Skype Video Messaging Now Open To The Public
June 18, 2013

Skype Announces Video Messaging Service

Michael Harper for — Your Universe Online

Email, Facebook messages, SMS and phone calls all have at least one thing in common; the recipient doesn´t need to be using the same platform at the same time as the sender to receive their message. In other words, each of these forms of digital communication will be right there waiting for the recipient whenever they get the time to check the corresponding inbox. The same could not be said for one of the largest video messaging services until this week.

Skype has finally announced the public arrival of its video messaging service, allowing their users to record three minute messages for one another without the necessity of the receiver being online as well. The service has been in beta testing since February and was only available to premium subscribers. Monday´s public release opens this feature up to Android, Blackberry, iOS, Mac, and Windows users.
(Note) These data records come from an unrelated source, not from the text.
(** C8.  On a runtime that honours the contract and a model whose declared
    input shape is [(h, w, c)], [predict] reaches [model.predict] exactly
    when pixel extraction, nearest-neighbour resizing to [h] x [w],
    subtraction of 127.5, division by 127.5 and reshaping to
    [[1, h, w, c]] all settle, in that order; the tensor handed to
    [model.predict] then has shape [[1, h, w, c]], its entries are
    [(x - 127.5) / 127.5] for the entries [x] of the resized image, which
    lie in [[0, 255]], and so they lie in [[-1, 1]]. *)
Theorem preprocess_normalizes (rt : TensorRuntime) (laws : TensorRuntimeLaws rt)
        (bmp : Bitmap) (m : Model rt) (h w c : nat)
        (Hshape : inputShape rt (net m) = (h, w, c)) :
  (forall batched,
      preprocess rt (Some bmp) (Some m) = Resolved batched <->
      exists pixels resized centred normalized,
        browser_fromPixels rt (Some bmp) = Resolved pixels /\
        image_resizeNearestNeighbor rt (toFloat rt pixels) (h, w) = Resolved resized /\
        sub rt resized (scalar rt (255 # 2)) = Resolved centred /\
        div rt centred (scalar rt (255 # 2)) = Resolved normalized /\
        reshape rt normalized [1%nat; h; w; c] = Resolved batched)
  /\ (forall batched,
         preprocess rt (Some bmp) (Some m) = Resolved batched ->
         shapeOf rt batched = [1%nat; h; w; c] /\
         (exists pixels resized,
             browser_fromPixels rt (Some bmp) = Resolved pixels /\
             image_resizeNearestNeighbor rt (toFloat rt pixels) (h, w)
             = Resolved resized /\
             shapeOf rt resized
             = [h; w; nth 2 (shapeOf rt (toFloat rt pixels)) 0%nat] /\
             Forall (fun x => 0 <= x <= 255)%Q (valuesOf rt resized) /\
             valuesOf rt batched = map normalize (valuesOf rt resized)) /\
         Forall (fun y => -1 <= y <= 1)%Q (valuesOf rt batched))
  /\ (forall batched w0,
         preprocess rt (Some bmp) (Some m) = Resolved batched ->
         predict rt (Some bmp) (Some m) w0
         = bind (liftO (model_predict rt (net m) batched))
                (fun logits => getTopKClasses_async rt logits (classes m))
                (mkWorld (now w0) (EvPredict true :: trace w0))).
Proof.
  assert (Hiff : forall batched,
      preprocess rt (Some bmp) (Some m) = Resolved batched <->
      exists pixels resized centred normalized,
        browser_fromPixels rt (Some bmp) = Resolved pixels /\
        image_resizeNearestNeighbor rt (toFloat rt pixels) (h, w) = Resolved resized /\
        sub rt resized (scalar rt (255 # 2)) = Resolved centred /\
        div rt centred (scalar rt (255 # 2)) = Resolved normalized /\
        reshape rt normalized [1%nat; h; w; c] = Resolved batched).
  { intro batched. unfold preprocess, obind. rewrite Hshape. split.
    - destruct (browser_fromPixels rt (Some bmp)) as [pixels|]; [|discriminate].
      destruct (image_resizeNearestNeighbor rt _ _) as [resized|] eqn:E1; [|discriminate].
      destruct (sub rt _ _) as [centred|] eqn:E2; [|discriminate].
      destruct (div rt _ _) as [normalized|] eqn:E3; [|discriminate].
      intro H. exists pixels, resized, centred, normalized. auto.
    - intros (pixels & resized & centred & normalized & H1 & H2 & H3 & H4 & H5).
      now rewrite H1, H2, H3, H4. }
  split; [exact Hiff|]. split.
  - intros batched H. apply Hiff in H.
    destruct H as (pixels & resized & centred & normalized & H1 & H2 & H3 & H4 & H5).
    destruct (resize_samples rt laws _ _ _ _ H2) as [S2 V2].
    destruct (sub_scalar rt laws _ _ _ _ (scalar_value rt laws _) H3) as [_ V3].
    destruct (div_scalar rt laws _ _ _ _ (scalar_value rt laws _) H4) as [_ V4].
    destruct (reshape_keeps rt laws _ _ _ H5) as [S5 V5].
    assert (R : Forall (fun x => 0 <= x <= 255)%Q (valuesOf rt resized)).
    { pose proof (fromPixels_bytes rt laws _ _ H1) as B.
      rewrite Forall_forall in *. intros x Hx. apply B. now apply V2. }
    assert (N : valuesOf rt batched = map normalize (valuesOf rt resized)).
    { rewrite V5, V4, V3, map_map. reflexivity. }
    split; [exact S5|]. split.
    + exists pixels, resized. auto.
    + rewrite N. rewrite Forall_forall in *. intros y Hy.
      apply in_map_iff in Hy. destruct Hy as (x & <- & Hx).
      apply normalize_range. now apply R.
  - intros batched w0 H. unfold predict.
    unfold bind at 1. unfold record. unfold bind at 1. unfold liftO at 1.
    now rewrite H.
Qed.
(** X6: the text create_label_im draws has the lines of the given text
    with every empty line replaced by one space: no line of it is empty,
    and a text without empty lines is drawn unchanged. *)
Theorem drawn_text_has_no_empty_line (c : context) (t : string) (im : image) :
  text c = Some t ->
  create_label_im truetype multiline_textsize c = Ret im ->
  exists (base : image) (offset : Z * Z) (drawn : string) (fnt : font),
    im = TextDrawn base offset drawn (fill_color c) fnt (Some (align c))
    /\ py_split LF drawn = fill_empty_line <$> py_split LF t
    /\ Forall (fun line => line <> "") (py_split LF drawn)
    /\ (Forall (fun line => line <> "") (py_split LF t) -> drawn = t).
Proof.
  intros Ht H. unfold create_label_im in H. rewrite Ht in H.
  invert_bind H. cbn [mbind outcome_bind] in H. invert_bind H.
  injection H as <-. do 4 eexists. split; [reflexivity|].
  change (fun line : string => if String.eqb line "" then " " else line)
    with fill_empty_line.
  assert (Hsplit : py_split LF (py_join NL (fill_empty_line <$> py_split LF t))
                   = fill_empty_line <$> py_split LF t).
  { apply py_split_join.
    - pose proof (py_split_nonempty LF t). by destruct (py_split LF t).
    - apply Forall_fmap. eapply Forall_impl; [apply py_split_lines|].
      intros l Hl. by apply fill_empty_line_is_line. }
  split; [done|]. split.
  - rewrite Hsplit. apply Forall_fmap, Forall_true. intros l.
    apply fill_empty_line_nonempty.
  - intros Hall. rewrite <- (py_join_split t) at 2. f_equal.
    rewrite <- (list_fmap_id (py_split LF t)) at 2.
    apply Forall_fmap_ext_1. eapply Forall_impl; [exact Hall|].
    intros l Hl. by apply fill_empty_line_id.
Qed.

Ltac geometry :=
  repeat match goal with
         | |- _ /\ _ => split
         | |- _ -> _ => intros ?
         | H : _ \/ _ |- _ => destruct H
         end;
  try done; try lia; try (Z.to_euclidean_division_equations; lia).

(** X7: in standard orientation the picture is as wide as the label and
    the horizontal offset of the text is max((width - text width) // 2, 0):
    never negative, and centred within one pixel when the text fits; on
    an endless label the picture is as high as the text plus the top and
    bottom margins; on other labels it has the label's height; the
    vertical offset is the top margin, except on die-cut and round
    die-cut labels, where it is (height - text height) // 2 +
    (margin_top - margin_bottom) // 2, centred within one pixel when the
    two margins are equal. *)
Theorem standard_label_geometry (c : context) (im : image) :
  orientation c = "standard" ->
  create_label_im truetype multiline_textsize c = Ret im ->
  exists (fnt : font) (drawn : string) (x y w h : Z),
    im = TextDrawn (NewImage "RGB" (w, h)) (x, y) drawn (fill_color c) fnt
           (Some (align c))
    /\ truetype (font_path c) (font_size c) = Ret fnt
    /\ let tw := (multiline_textsize fnt drawn).1 in
       let th := (multiline_textsize fnt drawn).2 in
       w = width c
       /\ x = Z.max ((w - tw) `div` 2) 0
       /\ 0 <= x /\ (tw <= w -> 2 * x <= w - tw <= 2 * x + 1)
       /\ (kind c = ENDLESS_LABEL ->
           y = margin_top c /\ h = margin_top c + th + margin_bottom c)
       /\ (kind c <> ENDLESS_LABEL -> h = height c)
       /\ (kind c = DIE_CUT_LABEL \/ kind c = ROUND_DIE_CUT_LABEL ->
           y = (h - th) `div` 2 + (margin_top c - margin_bottom c) `div` 2
           /\ (margin_top c = margin_bottom c -> 2 * y <= h - th <= 2 * y + 1))
       /\ (kind c <> DIE_CUT_LABEL -> kind c <> ROUND_DIE_CUT_LABEL ->
           y = margin_top c).
Proof.
  intros Ho H. unfold create_label_im in H. rewrite Ho in H.
  invert_bind H. invert_bind H. cbn [String.eqb Ascii.eqb Bool.eqb andb negb] in H.
  cbv zeta in H. cbn [mbind outcome_bind] in H.
  injection H as <-. do 6 eexists. split; [reflexivity|]. split; [done|].
  cbv zeta. cbn [fst snd].
  set (tw := (multiline_textsize _ _).1). set (th := (multiline_textsize _ _).2).
  destruct (kind c) eqn:Hkind; repeat case_bool_decide; simplify_eq;
    cbn [orb andb negb]; geometry.
Qed.

(** X8: in rotated orientation the picture has the label's height and,
    with equal top and bottom margins, the text is centred vertically; on
    an endless label the picture is as wide as the text plus the left and
    right margins and the text starts at the left margin; on other labels
    it has the label's width, and on die-cut labels the text is centred
    horizontally. *)
Theorem rotated_label_geometry (c : context) (im : image) :
  orientation c = "rotated" ->
  create_label_im truetype multiline_textsize c = Ret im ->
  exists (fnt : font) (drawn : string) (x y w h : Z),
    im = TextDrawn (NewImage "RGB" (w, h)) (x, y) drawn (fill_color c) fnt
           (Some (align c))
    /\ truetype (font_path c) (font_size c) = Ret fnt
    /\ let tw := (multiline_textsize fnt drawn).1 in
       let th := (multiline_textsize fnt drawn).2 in
       h = height c
       /\ (margin_top c = margin_bottom c -> 2 * y <= h - th <= 2 * y + 1)
       /\ (kind c = ENDLESS_LABEL ->
           x = margin_left c /\ w = margin_left c + tw + margin_right c)
       /\ (kind c <> ENDLESS_LABEL -> w = width c)
       /\ (kind c = DIE_CUT_LABEL \/ kind c = ROUND_DIE_CUT_LABEL ->
           0 <= x /\ (tw <= w -> 2 * x <= w - tw <= 2 * x + 1)).
Proof.
  intros Ho H. unfold create_label_im in H. rewrite Ho in H.
  invert_bind H. invert_bind H. cbn [String.eqb Ascii.eqb Bool.eqb andb negb] in H.
  cbv zeta in H. cbn [mbind outcome_bind] in H.
  injection H as <-. do 6 eexists. split; [reflexivity|]. split; [done|].
  cbv zeta. cbn [fst snd].
  set (tw := (multiline_textsize _ _).1). set (th := (multiline_textsize _ _).2).
  destruct (kind c) eqn:Hkind; repeat case_bool_decide; simplify_eq;
    cbn [orb andb negb]; geometry.
Qed.

(** X9: with the drawing calls of the imaging library taken to succeed
    (pictures are the calls that built them), create_label_im returns
    a picture exactly when the font loads, a text is present and the
    orientation is "standard" or "rotated"; with font and text but
    another orientation it raises UnboundLocalError. *)
Theorem create_label_im_returns_iff (c : context) :
  ((exists im : image, create_label_im truetype multiline_textsize c = Ret im) <->
   (exists fnt : font, truetype (font_path c) (font_size c) = Ret fnt)
   /\ is_Some (text c)
   /\ (orientation c = "standard" \/ orientation c = "rotated"))
  /\ (forall (fnt : font) (t : string),
        truetype (font_path c) (font_size c) = Ret fnt -> text c = Some t ->
        orientation c <> "standard" -> orientation c <> "rotated" ->
        exists e : exn,
          create_label_im truetype multiline_textsize c = Raise e
          /\ exn_type e = UnboundLocalError).
Proof.
  unfold create_label_im. split; [split|].
  - intros [im H]. invert_bind H. invert_bind H. invert_bind H.
    split; [by eexists|]. split; [by destruct (text c)|].
    destruct (String.eqb_spec (orientation c) "standard"); [by left|].
    destruct (String.eqb_spec (orientation c) "rotated"); [by right|]. done.
  - intros ([fnt ->] & [t ->] & Ho). cbn [mbind outcome_bind].
    destruct Ho as [-> | ->]; cbn; by eexists.
  - intros fnt t -> -> Hs Hr. cbn [mbind outcome_bind].
    destruct (String.eqb_spec (orientation c) "standard"); [done|].
    destruct (String.eqb_spec (orientation c) "rotated"); [done|].
    cbn. by eexists.
Qed.
End LabelImage.

(** ** The Code128 label *)

Lemma run_bind_assoc {A B C : Type} (m : M A) (f : A -> M B) (g : B -> M C)
    (w : world) :
  ((m ≫= f) ≫= g) w = (m ≫= (fun a => f a ≫= g)) w.
Proof.
  rewrite !run_bind. unfold and_then at 2 3.
  destruct (result (m w)) as [a|e]; [|done].
  rewrite run_bind. unfold and_then. cbn [result world_after events].
  destruct (result (f a _)) as [b|e]; [|done]. cbn [result world_after events].
  by rewrite app_assoc.
Qed.

Lemma try_except_ext {A : Type} (body1 body2 : M A) (catches : exn -> bool)
    (h : exn -> M A) (w : world) :
  body1 w = body2 w -> try_except body1 catches h w = try_except body2 catches h w.
Proof. unfold try_except. by intros ->. Qed.

Lemma run_try_assoc {A B C : Type} (m : M A) (f : A -> M B) (g : B -> M C)
    (catches : exn -> bool) (h : exn -> M C) (w : world) :
  try_except ((m ≫= f) ≫= g) catches h w
  = try_except (m ≫= (fun a => f a ≫= g)) catches h w.
Proof. apply try_except_ext, run_bind_assoc. Qed.

Lemma run_try_ret_bind {A B : Type} (a : A) (k : A -> M B) (catches : exn -> bool)
    (h : exn -> M B) (w : world) :
  try_except (mret a ≫= k) catches h w = try_except (k a) catches h w.
Proof. apply try_except_ext, run_bind_ret. Qed.

Lemma run_try_save {B : Type} (path : string) (im : image) (k : unit -> M B)
    (catches : exn -> bool) (h : exn -> M B) (w : world) :
  try_except (save_image path im ≫= k) catches h w
  = try_except (k tt) catches h (mkWorld (w_globals w) (<[path := im]> (w_files w))).
Proof. unfold try_except. by rewrite run_bind_save. Qed.

Lemma run_bind_open {B : Type} (path : string) (k : image -> M B) (w : world) :
  (open_image path ≫= k) w
  = match w_files w !! path with
    | Some im => k im w
    | None => mkRun (Raise (mkExn (OtherException "FileNotFoundError") path)) w []
    end.
Proof.
  rewrite run_bind. unfold and_then, open_image.
  destruct (w_files w !! path); [|done]. cbn [result world_after events].
  by destruct (k _ w).
Qed.

Lemma run_try_open {B : Type} (path : string) (im : image) (k : image -> M B)
    (catches : exn -> bool) (h : exn -> M B) (w : world) :
  w_files w !! path = Some im ->
  try_except (open_image path ≫= k) catches h w = try_except (k im) catches h w.
Proof. intros Hf. apply try_except_ext. by rewrite run_bind_open, Hf. Qed.

Lemma line_heights :
  scale_margin 40 line_factor = Ret 52 /\ scale_margin 20 line_factor = Ret 26.
Proof. split; vm_compute; reflexivity. Qed.

Section Code128Label.
Context (truetype : string -> Z -> outcome font)
  (code128_png : option string -> outcome image).

(** Run [create_label_grocy_1d], splitting on every answer of the barcode
    and font libraries. *)
Ltac run_grocy_1d c :=
  unfold create_label_grocy_1d; cbv zeta;
  rewrite !run_try_lift;
  destruct (code128_png (grocycode c)) as [barcode|?];
  [ rewrite !run_try_save, !run_try_lift;
    destruct (truetype (font_path c) 40) as [text_font|?];
    [ rewrite !run_try_lift;
      destruct (truetype (font_path c) 20) as [duedate_font|?];
      [ destruct (String.eqb (orientation c) "standard") eqn:Hstandard;
        cbv beta iota zeta;
        rewrite !run_try_lift, (proj1 line_heights);
        destruct (truthy_opt (duedate c)) eqn:Hdue;
        rewrite ?run_try_assoc, ?run_try_lift, ?(proj2 line_heights),
          !run_try_ret_bind;
        rewrite !(run_try_open _ barcode) by apply lookup_insert_eq;
        rewrite !run_try_lift;
        (destruct (grocy_text c) as [caption|]; [ rewrite !run_try_ret | ])
      | ]
    | ]
  | ];
  repeat match goal with
         | |- context [is_Exception ?e] => destruct (is_Exception e) eqn:?
         end;
  cbn [mbind M_bind mret M_ret emit result world_after events app
       is_Exception exn_type w_files w_globals].

(** X10: create_label_grocy_1d never raises an instance of Exception:
    it returns a picture without logging, or returns None after logging
    exactly one error; only an exception outside of Exception gets
    through. *)
Theorem grocy_1d_swallows_exceptions (c : context) (w : world) :
  let r := create_label_grocy_1d truetype code128_png c w in
  match result r with
  | Ret (Some im) => events r = []
  | Ret None => exists cls : string, events r = [LogError ("Exception happened: " +:+ cls)]
  | Raise e => is_Exception e = false /\ events r = []
  end.
Proof.
  intros r. subst r. run_grocy_1d c.
  all: try done; try (by eexists).
Qed.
Noticeably absent is the Windows Phone platform, which is interesting considering Microsoft owns both entities.

“Skype Video Messaging adds another great way to keep in touch with friends and family during life´s most meaningful moments,” reads an official Big Blog entry by Yasmin Khan.

“Send a video message to your friends and family today–it´s easy.  You can capture a fleeting memory, create a heartfelt reminder or simply tell a friend or family member “wish you were here” even when they aren´t online.”

Sending a message with this new feature is as easy as you would expect it to be. After selecting the person you´d like to send a Skype message to, tap the “video message” button. Then tap the record button and start shooting. Like any other video recording service (even the video recorder in iOS´ camera app) you´ll be able to scrap the first recording if the dog refuses to act on cue or if your kid doesn´t say the funny thing they were supposed to say just right. When your video looks just right, click the envelope icon to send it straight away to the intended recipient. According to Skype, only the person who receives the message will be allowed to see it.

This is one of those features which seems a little late to the Skype game. Every other messaging service gives receivers the choice as to when they´d like to act on an incoming message, yet to communicate on Skype requires both parties to be online and ready to use the service.

If they were ever going to release this kind of video messaging feature, now is the time to do it. Other messaging apps, like Kik, WhatsApp or Viber, have been offering this kind of service for a while. Though it serves a different purpose, Twitter´s Vine also likely drove Skype to get this feature out to users as soon as possible, and it seems like they couldn´t have chosen a better time to do so.

Though it too will likely serve an additional purpose, Instagram is now expected to release their own Vine competitor this week during a special press event. According to TechCrunch, an Instagram video service could allow users to share videos up to ten seconds long.

This kind of service could likely be more socially minded than Skype´s messaging feature. However, the use cases for each could easily overlap.

If Skype wants to play this ballgame, they´ve joined at the very last second.